Novo Nordisk appears to have blown its own drug Wegovy out of the water. The Danish pharma reported early results for a next-gen oral weight loss drug called amycretin, showing 13.1% weight loss after 12 weeks.
Reporting the early phase 1 results during a capital markets day Thursday, Novo was sparse on details but still generated significant excitement.
Amycretin is a GLP-1 and amylin receptor agonist that Novo is hoping will show additive benefits with a differentiated mode of action from its comparable GLP-1 drug semaglutide, marketed as Wegovy for weight loss and Ozempic for diabetes. The therapy is dosed once daily—which could prove to be a huge improvement over the weekly injections of Wegovy and competitor Zepbound, which is marketed by Eli Lilly.
Novo and Lilly, and peers who hope to grab a chunk of the market’s next wave, have been working hard to find oral options that can lessen the treatment burden.

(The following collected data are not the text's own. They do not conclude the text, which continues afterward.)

(** * metricq-import: the chunked MySQL -> HTA import of [mysql_import.cpp]

    A shallow embedding of [stats_query] and [import] together with the
    collaborators they talk to (the source table behind the SQL
    connection, the destination metric, IEEE binary64 arithmetic and the
    64-bit machine integers), followed by the properties of the import
    loop. *)

From Stdlib Require Import ZArith List Bool Lia Sorted SpecFloat Ascii.
From Stdlib Require String.
Import ListNotations.
Open Scope Z_scope.

(** ** Machine integers

    [uint64_t] values are integers in [[0, 2^64)]; arithmetic on them wraps.
    [int64_t] is the representation of [std::chrono] durations. *)

Definition two64 : Z := 2 ^ 64.
Definition two63 : Z := 2 ^ 63.

Definition is_u64 (z : Z) : Prop := 0 <= z < two64.

Definition u64 (z : Z) : Z := z mod two64.

Definition s64 (z : Z) : Z := (z + two63) mod two64 - two63.

(** [std::max] and [std::min] on [uint64_t], as the standard library
    writes them: [max(a,b) = (a < b) ? b : a], [min(a,b) = (b < a) ? b : a]. *)

Definition std_max (a b : Z) : Z := if a <? b then b else a.
Definition std_min (a b : Z) : Z := if b <? a then b else a.

(** ** IEEE binary64

    [double] is modelled by the specification floats of the standard
    library, instantiated at precision 53 and maximal exponent 1024; the
    operations round to nearest, ties to even. *)

Definition double : Type := spec_float.

Module Double.

Definition prec : Z := 53.
Definition emax : Z := 1024.

(** Conversion of an integer to [double] ([static_cast<double>] and the
    usual arithmetic conversions). *)
Definition of_Z (n : Z) : double := binary_normalize prec emax n 0 false.
(** * LiblibAIService (src/lib/liblibai.ts): signing, upload, submission, polling

    A shallow embedding of the TypeScript client in [src/lib/liblibai.ts].

    - JavaScript strings are [string]s holding their UTF-8 bytes; every
      pattern the code matches on ('.', '+', '/', '=', "http", "failed",
      "timed out") is ASCII, so matching on bytes agrees with matching on
      UTF-16 code units.
    - Integer-valued JavaScript numbers are [Z] or [N]; [maxAttempts] is
      taken to be an integer.
    - The asynchronous methods run in a state-and-exception monad over a
      [world] that records every network call and every sleep; the
      answers of the outside world (clock, random source, HTTP
      endpoints) are read from an [Env] of oracles.
    - The JSON answers of the endpoints are typed by the fields the
      service reads from them; the workflow parameters, which the source
      types as [any], are untyped [value]s.
    - Console logging is left out. *)

From Stdlib Require Import ZArith NArith List String Ascii Bool Lia DecimalString.
Import ListNotations.

Open Scope string_scope.
Open Scope Z_scope.

(* ================================================================== *)
(** ** JavaScript string primitives used by the service *)

Module Js.

(** [s.startsWith(p)] *)
Definition startsWith (s p : string) : bool := String.prefix p s.

(** [s.includes(p)] *)
Fixpoint includes (s p : string) : bool :=
  String.prefix p s ||
  match s with
  | EmptyString => false
  | String _ s' => includes s' p
  end.

(** [xs.includes(x)] on an array of strings *)
Definition array_includes (xs : list string) (x : string) : bool :=
  existsb (String.eqb x) xs.

(** [s.split('.')]: the segments between the dots; never the empty array. *)
Fixpoint split_dot (s : string) : list string :=
  match s with
  | EmptyString => [EmptyString]
  | String c s' =>
      if Ascii.eqb c "." then EmptyString :: split_dot s'
      else match split_dot s' with
           | [] => [String c EmptyString]
           | seg :: segs => String c seg :: segs
           end
  end.

(** [xs.pop()] read as a value: the last element, [undefined] on []. *)
Fixpoint pop (xs : list string) : option string :=
  match xs with
  | [] => None
  | [x] => Some x
  | _ :: xs' => pop xs'
  end.

(** One character of [s.toLowerCase()].  Only 'A'..'Z' are mapped: no
    other code point lower-cases to a letter of "jpg", "jpeg" or "png",
    which is all the service compares the result with. *)
Definition lower_ascii (c : ascii) : ascii :=
  let n := nat_of_ascii c in
  if ((65 <=? n) && (n <=? 90))%nat then ascii_of_nat (n + 32) else c.

Fixpoint toLowerCase (s : string) : string :=
  match s with
  | EmptyString => EmptyString
  | String c s' => String (lower_ascii c) (toLowerCase s')
  end.

(** [s.replace(/c/g, d)] for a single character [c]. *)
Fixpoint replace_all_char (c d : ascii) (s : string) : string :=
  match s with
  | EmptyString => EmptyString
  | String x s' =>
      String (if Ascii.eqb x c then d else x) (replace_all_char c d s')
  end.

(** [s.replace(/c+$/, "")]: the match is the maximal run of [c] that ends
    the string, if there is one. *)
Fixpoint strip_trailing_char (c : ascii) (s : string) : string :=
  match s with
  | EmptyString => EmptyString
  | String x s' =>
      match strip_trailing_char c s' with
      | EmptyString => if Ascii.eqb x c then EmptyString else String x EmptyString
      | r => String x r
      end
  end.

Fixpoint drop (n : nat) (s : string) : string :=
  match n, s with
  | O, _ => s
  | S n', String _ s' => drop n' s'
  | S _, EmptyString => EmptyString
  end.

(** [s.replace(pat, rep)] with a string pattern: the first occurrence
    only ([rep] holds no '$'). *)
Fixpoint replace_first (pat rep s : string) : string :=
  if String.prefix pat s then rep ++ drop (String.length pat) s
  else match s with
       | EmptyString => EmptyString
       | String x s' => String x (replace_first pat rep s')
       end.

(** [s.charAt(i)]: the empty string when [i] is out of range. *)
Definition charAt (s : string) (i : nat) : string :=
  match String.get i s with
  | Some c => String c EmptyString
  | None => EmptyString
  end.

(** [`${n}`] for an integer [n] of magnitude below 1e21. *)
Definition string_of_N (n : N) : string := NilEmpty.string_of_uint (N.to_uint n).
Definition string_of_Z (z : Z) : string := NilEmpty.string_of_int (Z.to_int z).

(** [a || b] on strings: the empty string is the only falsy one. *)
Definition or_else (a : option string) (b : string) : string :=
  match a with
  | Some (String c r) => String c r
  | _ => b
  end.

End Js.

(* ================================================================== *)
(** ** The crypto-js dependency *)

(** Modelled from the spec: the npm package crypto-js is imported by the
    service and is not part of the repository sources.  The spec names
    what the service obtains from it: "an HMAC (SHA-1) over this message
    using the shared secret", the digest then encoded as base64.  The
    definitions follow the standards crypto-js implements: SHA-1
    (RFC 3174), HMAC (RFC 2104), base64 with padding (RFC 4648), strings
    read as their UTF-8 bytes.  Words are 32-bit values held in [Z], the
    wrap-around written out. *)
Module CryptoJS.

Definition byte_of_ascii (c : ascii) : Z := Z.of_N (N_of_ascii c).

Definition bytes_of_string (s : string) : list Z :=
  map byte_of_ascii (list_ascii_of_string s).

Definition w32 (x : Z) : Z := Z.land x 4294967295.
Definition add32 (x y : Z) : Z := w32 (x + y).
Definition not32 (x : Z) : Z := Z.lxor x 4294967295.
Definition rotl (n : Z) (x : Z) : Z :=
  Z.lor (w32 (Z.shiftl x n)) (Z.shiftr (w32 x) (32 - n)).

(** Big-endian bytes of the low [n] bytes of [x]. *)
Fixpoint be_bytes (n : nat) (x : Z) : list Z :=
  match n with
  | O => []
  | S n' => Z.land (Z.shiftr x (8 * Z.of_nat n')) 255 :: be_bytes n' x
  end.

Fixpoint be_words (n : nat) (bs : list Z) : list Z :=
  match n with
  | O => []
  | S n' =>
      match bs with
      | b0 :: b1 :: b2 :: b3 :: bs' =>
          Z.lor (Z.shiftl b0 24) (Z.lor (Z.shiftl b1 16) (Z.lor (Z.shiftl b2 8) b3))
          :: be_words n' bs'
      | _ => []
      end
  end.

(** Message padding: 0x80, zeros up to 56 mod 64, the bit length on 8 bytes. *)
Definition pad (msg : list Z) : list Z :=
  let len := Z.of_nat (List.length msg) in
  let zeros := Z.to_nat ((55 - len) mod 64) in
  msg ++ 128 :: repeat 0 zeros ++ be_bytes 8 (8 * len).

Definition f_round (t : nat) (b c d : Z) : Z :=
  if (t <? 20)%nat then Z.lor (Z.land b c) (Z.land (not32 b) d)
  else if (t <? 40)%nat then Z.lxor b (Z.lxor c d)
  else if (t <? 60)%nat then Z.lor (Z.land b c) (Z.lor (Z.land b d) (Z.land c d))
  else Z.lxor b (Z.lxor c d).

Definition k_round (t : nat) : Z :=
  if (t <? 20)%nat then 1518500249
  else if (t <? 40)%nat then 1859775393
  else if (t <? 60)%nat then 2400959708
  else 3395469782.

Definition state : Type := (Z * Z * Z * Z * Z)%type.

(** Rounds [t], [t+1], ... while [n] rounds remain; [ws] holds the sixteen
    schedule words W[t] .. W[t+15]. *)
Fixpoint rounds (n t : nat) (ws : list Z) (st : state) : state :=
  match n with
  | O => st
  | S n' =>
      let '(a, b, c, d, e) := st in
      let w := nth 0 ws 0 in
      let next :=
        rotl 1 (Z.lxor (nth 13 ws 0) (Z.lxor (nth 8 ws 0) (Z.lxor (nth 2 ws 0) w))) in
      let tmp :=
        add32 (add32 (add32 (add32 (rotl 5 a) (f_round t b c d)) e) w) (k_round t) in
      rounds n' (S t) (tl ws ++ [next]) (tmp, a, rotl 30 b, c, d)
  end.

Definition compress (st : state) (block : list Z) : state :=
  let '(a, b, c, d, e) := st in
  let '(a', b', c', d', e') := rounds 80 0 (be_words 16 block) st in
  (add32 a a', add32 b b', add32 c c', add32 d d', add32 e e').

Fixpoint blocks (n : nat) (bs : list Z) (st : state) : state :=
  match n with
  | O => st
  | S n' => blocks n' (skipn 64 bs) (compress st (firstn 64 bs))
  end.

Definition SHA1 (msg : list Z) : list Z :=
  let p := pad msg in
  let '(a, b, c, d, e) :=
    blocks (List.length p / 64) p
      (1732584193, 4023233417, 2562383102, 271733878, 3285377520) in
  be_bytes 4 a ++ be_bytes 4 b ++ be_bytes 4 c ++ be_bytes 4 d ++ be_bytes 4 e.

Amycretin has now completed an early phase 1 test, showing the significant weight loss at Week 12 compared to just 1.1% of weight loss by patients taking placebo. Novo also said the med was safe and tolerable and had adverse effects in line with previous studies of the company’s GLP-1s, like Wegovy and the clinical therapy CagriSema.
While trial-to-trial comparisons are difficult, Wegovy achieved 14.9% average weight reduction in STEP-1, a 68-week clinical trial of nondiabetic patients with obesity or who are overweight and have at least one weight-related comorbidity. Another study called OASIS showed 15% weight loss after 68 weeks of treatment, with 34% seeing a 20% drop in their weight.
So amycretin seems to achieve the results faster than Novo’s approved med. Novo had dropped a few nuggets about the amycretin trial in a fourth-quarter earnings call in January but kept the efficacy results secret until today.
During the capital markets day, Novo previewed its other efforts in obesity and weight loss, including plans to start a phase 1 trial for an amylin molecule in weight management this year. A tri-agonist is also expected to enter the clinic in the next 12 months that could improve weight loss efficacy further, Novo said.
The company is continuing to develop CagriSema, which previously showed 17.1% weight loss in a 20-week phase 1 obesity trial, compared to 9.8% for semaglutide. The therapy combines an amylin analog cagrilintide and semaglutide for a once-weekly subcutaneous treatment.
Key focus areas for Novo as the pipeline takes shape are regulating appetite and energy expenditure, weight maintenance, lean body mass preservation and sustained release. Novo boosted R&D spending by 35% in 2023, with 10.5 billion Danish kroner (approximately $1.5 billion) spent in the fourth quarter alone.
The R&D update sent Novo’s already sky-high shares up 8% Thursday morning to $134.72, compared to $124.75 at yesterday’s close.